My Experience with Binge Eating (Starfish)
Posted in Compulsive Overeating, Personal Stories By Starfish On May 16, 2013
Just a snapshot because one post spanning all the different experiences of the 3 years I’ve had my eating disorder would be either extremely long or not cover enough.
At the peak of my binging was when the food dreams started.
Ever since I started developing my anxiety, I had several issues with getting good sleep – being unable to fall asleep for several hours, having nightmares and bad dreams almost every night, and/or being unable to stay awake during the morning. But it was a while into my eating disorder before I started having dreams influenced by it. The general template is this – I am faced with a huge array of my favorite binge foods (another thing my eating disorder has ruined is the concept of favorite foods – they became associated with the ravenous compulsion to binge and the self hatred which followed my indulgence and fueled my restriction… so when I’m asked ‘what’s your favorite food?’ I flinch).
Usually the dream places me in a public place with several people healthily partaking in the food around me, such as a cafeteria, cafe, or grocery store. I debate whether or not to take something ‘normal’ to eat to fit in with the happy and healthy people around me. I consider taking nothing, because a regular meal won’t ease my sudden desire to binge. A feeling in the back of my head wants to quickly take a bunch of food and run away before anyone can stop me. Usually I end up trying to sneak away enough food to binge by using one of two techniques I use in reality. I will either take a normal amount, save it, and then come back for more… and more… and more… until I’ve hid away enough to make me nauseous when I do binge in private later – or I will take enough for many people and pretend it’s for a party. Either I wake up before I can get away with the food, or someone behind the counter comments on it loudly and i wake up feeling horribly panicked and ashamed.
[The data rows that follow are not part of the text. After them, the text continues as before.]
(* ===== verification/Keyboard.v ===== *)
(** The key table of [src/js/Keyboard.js]: the object [Keys], built by an
    arrow function called at once, whose fields name keys and whose
    values are [KeyboardEvent.code] strings, a pair [{Left, Right}] built
    by [set], or the nested object [small] of the numeric pad.  The
    object literal is kept as the list of its fields, in the order of
    the source, and [Keys] is the map a property read sees.

    The theorems show that no field is written twice (no field of the
    literal is shadowed), that no two keys share a code, and which codes
    are not [KeyboardEvent.code] values of the UI Events specification. *)

From stdpp Require Import gmap strings.
From S2P Require Import Prelude.

Module Keyboard.

Local Open Scope string_scope.

(** The object [{ Left, Right }] that [set] returns. *)
Record sides := mkSides { Left : string; Right : string }.

(** [set(Left, Right)] (lines 122-124). *)
Definition set (Left Right : string) : sides := {| Left := Left; Right := Right |}.

(** A value of a field of [Keys]. *)
Inductive entry :=
  | Code (c : string)
  | Pair (p : sides)
  | Group (g : list (string * string)).

#[export] Instance sides_eq_dec : EqDecision sides.
Proof. solve_decision. Defined.
#[export] Instance entry_eq_dec : EqDecision entry.
Proof. solve_decision. Defined.

(** The fields of the nested object [small] (lines 82-100). *)
Definition small_fields : list (string * string) := [
  ("Num0", "Numpad0"); ("Num1", "Numpad1"); ("Num2", "Numpad2"); ("Num3", "Numpad3");
  ("Num4", "Numpad4"); ("Num5", "Numpad5"); ("Num6", "Numpad6"); ("Num7", "Numpad7");
  ("Num8", "Numpad8"); ("Num9", "Numpad9"); ("NumLock", "NumLock"); ("Enter", "NumpadEnter");
  ("*", "NumpadMultiply"); ("+", "NumpadAdd"); ("-", "NumpadSubtract");
  (".", "NumpadDecimal"); ("/", "NumpadDivide")].

(** The fields of the object literal of [Keys] (lines 8-116). *)
Definition Keys_fields : list (string * entry) := [
  ("UP", Code "ArrowUp"); ("DOWN", Code "ArrowDown"); ("RIGHT", Code "ArrowRight");
  ("LEFT", Code "ArrowLeft");
  ("Space", Code "Space"); ("Tab", Code "Tab"); ("Shift", Pair (set "ShiftLeft" "ShiftRight"));
  ("Enter", Code "Enter"); ("Ctrl", Pair (set "CtrlLeft" "CtrlRight"));
  ("Alt", Pair (set "AltLeft" "AltRight")); ("Bracket", Pair (set "BracketLeft" "BracketRight"));
  ("WIN", Pair (set "OSLeft" "OSRight")); ("Esc", Code "Escape"); ("Menu", Code "ContextMenu");
  ("CapsLock", Code "CapsLock"); ("Backspace", Code "Backspace"); ("=", Code "Equal");
  ("-", Code "Minus"); (";", Code "Semicolon"); ("'", Code "Quote"); ("|", Code "Backslash");
  (",", Code "Comma"); (".", Code "Period"); ("/", Code "Slash"); ("`", Code "Backquote");
  ("Insert", Code "Insert"); ("Delete", Code "Delete"); ("Home", Code "Home"); ("End", Code "End");
  ("PageUp", Code "PageUp"); ("PageDown", Code "PageDown");
  ("Num0", Code "Digit0"); ("Num1", Code "Digit1"); ("Num2", Code "Digit2");
  ("Num3", Code "Digit3"); ("Num4", Code "Digit4"); ("Num5", Code "Digit5");
  ("Num6", Code "Digit6"); ("Num7", Code "Digit7"); ("Num8", Code "Digit8");
  ("Num9", Code "Digit9");
  ("A", Code "KeyA"); ("B", Code "KeyB"); ("C", Code "KeyC"); ("D", Code "KeyD");
  ("E", Code "KeyE"); ("F", Code "KeyF"); ("G", Code "KeyG"); ("H", Code "KeyH");
  ("I", Code "KeyI"); ("J", Code "KeyJ"); ("K", Code "KeyK"); ("L", Code "KeyL");
  ("M", Code "KeyM"); ("N", Code "KeyN"); ("O", Code "KeyO"); ("P", Code "KeyP");
  ("Q", Code "KeyQ"); ("R", Code "KeyR"); ("S", Code "KeyS"); ("T", Code "KeyT");
  ("U", Code "KeyU"); ("V", Code "KeyV"); ("W", Code "KeyW"); ("X", Code "KeyX");
  ("Y", Code "KeyY"); ("Z", Code "KeyZ");
  ("small", Group small_fields);
  ("F1", Code "F1"); ("F2", Code "F2"); ("F3", Code "F3"); ("F4", Code "F4");
  ("F5", Code "F5"); ("F6", Code "F6"); ("F7", Code "F7"); ("F8", Code "F8");
  ("F9", Code "F9"); ("F10", Code "F10"); ("F11", Code "F11"); ("F12", Code "F12")].

(** [Keys]: an object literal keeps the last value of a field written
    twice, which [list_to_map] of the reversed list does too. *)
Definition Keys : gmap string entry := list_to_map (rev Keys_fields).

(** The codes of one value, and of the whole table. *)
Definition entry_codes (e : entry) : list string :=
  match e with
  | Code c => [c]
  | Pair p => [Left p; Right p]
  | Group g => map snd g
  end.

Definition all_codes (fs : list (string * entry)) : list string := fs ≫= (entry_codes ∘ snd).

(** The [KeyboardEvent.code] values of the UI Events specification
    ("UI Events KeyboardEvent code Values", sections 3.1 to 3.5): the
    writing system keys, the functional keys, the control pad, the arrow
    pad, the numpad and the function section. *)
Definition ui_events_codes : list string := [
  "Backquote"; "Backslash"; "BracketLeft"; "BracketRight"; "Comma";
  "Digit0"; "Digit1"; "Digit2"; "Digit3"; "Digit4"; "Digit5"; "Digit6"; "Digit7"; "Digit8"; "Digit9";
  "Equal"; "IntlBackslash"; "IntlRo"; "IntlYen";
  "KeyA"; "KeyB"; "KeyC"; "KeyD"; "KeyE"; "KeyF"; "KeyG"; "KeyH"; "KeyI"; "KeyJ"; "KeyK"; "KeyL";
  "KeyM"; "KeyN"; "KeyO"; "KeyP"; "KeyQ"; "KeyR"; "KeyS"; "KeyT"; "KeyU"; "KeyV"; "KeyW"; "KeyX";
  "KeyY"; "KeyZ"; "Minus"; "Period"; "Quote"; "Semicolon"; "Slash";
  "AltLeft"; "AltRight"; "Backspace"; "CapsLock"; "ContextMenu"; "ControlLeft"; "ControlRight";
  "Enter"; "MetaLeft"; "MetaRight"; "ShiftLeft"; "ShiftRight"; "Space"; "Tab";
  "Convert"; "KanaMode"; "Lang1"; "Lang2"; "Lang3"; "Lang4"; "Lang5"; "NonConvert";
  "Delete"; "End"; "Help"; "Home"; "Insert"; "PageDown"; "PageUp";
  "ArrowDown"; "ArrowLeft"; "ArrowRight"; "ArrowUp";
  "NumLock"; "Numpad0"; "Numpad1"; "Numpad2"; "Numpad3"; "Numpad4"; "Numpad5"; "Numpad6";
  "Numpad7"; "Numpad8"; "Numpad9"; "NumpadAdd"; "NumpadBackspace"; "NumpadClear";
  "NumpadClearEntry"; "NumpadComma"; "NumpadDecimal"; "NumpadDivide"; "NumpadEnter";
  "NumpadEqual"; "NumpadHash"; "NumpadMemoryAdd"; "NumpadMemoryClear"; "NumpadMemoryRecall";
  "NumpadMemoryStore"; "NumpadMemorySubtract"; "NumpadMultiply"; "NumpadParenLeft";
  "NumpadParenRight"; "NumpadStar"; "NumpadSubtract";
  "Escape"; "F1"; "F2"; "F3"; "F4"; "F5"; "F6"; "F7"; "F8"; "F9"; "F10"; "F11"; "F12";
  "Fn"; "FnLock"; "PrintScreen"; "ScrollLock"; "Pause"].

(** ** Properties of the table *)

(** No field of the object literal [Keys], nor of the nested object
    [small], is written twice, so each field of the source is the value a
    read of [Keys] returns. *)
Theorem Keys_fields_read :
  NoDup (map fst Keys_fields) /\ NoDup (map fst small_fields) /\
  Forall (fun '(k, e) => Keys !! k = Some e) Keys_fields.
Proof. split; [|split]; eval_decide. Qed.

(** No two keys of the table, the numeric pad included, have the same
    code: reading a code back to its key is well defined. *)
Theorem Keys_codes_distinct : NoDup (all_codes Keys_fields).
Proof. eval_decide. Qed.

(** The codes of the table that are not [KeyboardEvent.code] values:
    the two [Ctrl] codes (the standard names are [ControlLeft] and
    [ControlRight]) and the two [WIN] codes (the standard names are
    [MetaLeft] and [MetaRight]; [OSLeft] and [OSRight] are the names of
    an earlier draft). *)
Theorem Keys_nonstandard_codes :
  filter (fun c => c ∉ ui_events_codes) (all_codes Keys_fields) =
  ["CtrlLeft"; "CtrlRight"; "OSLeft"; "OSRight"].
Proof. vm_compute. reflexivity. Qed.

End Keyboard.
(** [ensureParentDirectoriesExist] calls itself on the directory part of its
    argument, which is strictly shorter whenever the recursion is reached;
    [fuel] bounds the depth and [S (length path)] is always enough (lemma
    [ensureParents_enough_fuel] below), so the [false] of the first branch
    is never the answer of [ensureParentDirectoriesExist]. *)
Fixpoint ensureParents (fuel : nat) (now path : string) (m : Store)
    : bool * Store :=
  match fuel with
  | O => (false, m)
  | S fuel' =>
      let dirPath := getDirectoryFromPath path in
      if String.eqb dirPath "/" then (true, m)
      else if negb (directoryExists dirPath m) then
        let '(ok, m1) := ensureParents fuel' now dirPath m in
        if negb ok then (false, m1)
        else (true, <[dirPath := newDirectory now]> m1)
      else (true, m)
  end.

Definition ensureParentDirectoriesExist (now path : string) (m : Store)
    : bool * Store :=
  ensureParents (S (String.length path)) now path m.

Definition updateFileContent (now path content : string) (m : Store)
    : bool * Store :=
  match m !! path with
  | Some e =>
      if has_type FILE e then
        (true, <[path := mkFSEntry content (N.of_nat (String.length content))
                            (creationDate e) now (type e)]> m)
      else (false, m)
  | None => (false, m)
  end.

Definition with_store (fs : FileSystem) (m : Store) : FileSystem :=
  mkFS m (currentDirectory fs).

Definition writeContentToFile (now path content : string) (fs : FileSystem)
    : FileSystem * Outcome :=
  let normalizedPath := normalizePath (currentDirectory fs) path in
  let '(ok, m1) :=
    ensureParentDirectoriesExist now normalizedPath (memoryFileSystem fs) in
  if negb ok then (with_store fs m1, Failed (FailedToCreateParents normalizedPath))
  else if fileExists normalizedPath m1 then
    let '(success, m2) := updateFileContent now normalizedPath content m1 in
    (with_store fs m2,
     if success then Done else Failed (DoesNotExistOrNotAFile normalizedPath))
  else
    (with_store fs (<[normalizedPath := newFile now content]> m1), Done).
The bad feelings from these dreams often color the rest of my day. I don’t know how to deal with them.
About Author
Starfish
about me.. well. i'm a queer teenage kid who is struggling with mental illness (depression, general anxiety, eating disorder), among other things. i want to have people to talk about this stuff with, which is why i was excited to apply for this writing position when i saw the requirements and thought maybe i'd be good at this. if i make a mistake, please tell me and i'll try to fix it.
Thanks for the thoughtful article, Starfish. I too have food dreams. I’ve been dealing with an eating disorder for approximately 20-25 years, starting before the age of ten (I’m 34 now). In my food dreams I’m stealing things, things I don’t normally ‘allow’ myself to have when I’m engaged in a ‘healthy’ lifestyle. I remember in one dream I broke into a coffee shop dressed like a bandit and stole and stuffed an entire garbage bag with one of my binge foods and then ran off to school. I was dragging this bag around with me everywhere, and people looked at me but nobody said anything, but I kept feeling threatened. I knew someone was going to take it away from me. Then someone did try; they followed me into the bathroom and to avoid having to share I just flushed it all down the toilet.
Mostly when I have these dreams it’s me eating everything in sight. No guilt, no shame. The guilt and shame kicks in when I wake up, and treat myself exactly the same as if I’d engaged in these behaviors in waking life. Living with an eating disorder is difficult. Right now I’ve been behavior-free for nearly two months. But my recovery is pretty radical. I have wasted a lot of good years on this disease. Right now I’m working on breaking down everything I’ve ever believed in and replacing it with the truth: I don’t need to look a certain way. I don’t need to submit myself to someone else’s standards – and I don’t need to submit to my own distorted ones either. I don’t NEED to do anything. But my eating disorder will kill me if I continue to engage in it, and it has taken me down further than I’d care to admit in the past. I just want to heal, to get on with my life. I have had eating dreams since I’ve been in recovery. Mostly I just wake up, talk about them with my partner, and move on.
When I got sober from alcohol and drugs 7 years ago, someone told me something which has been extremely useful to me: it’s just a dream. It didn’t really happen, and you have no control over your subconscious.
Hopefully you are able to find some relief. Thanks again for the article.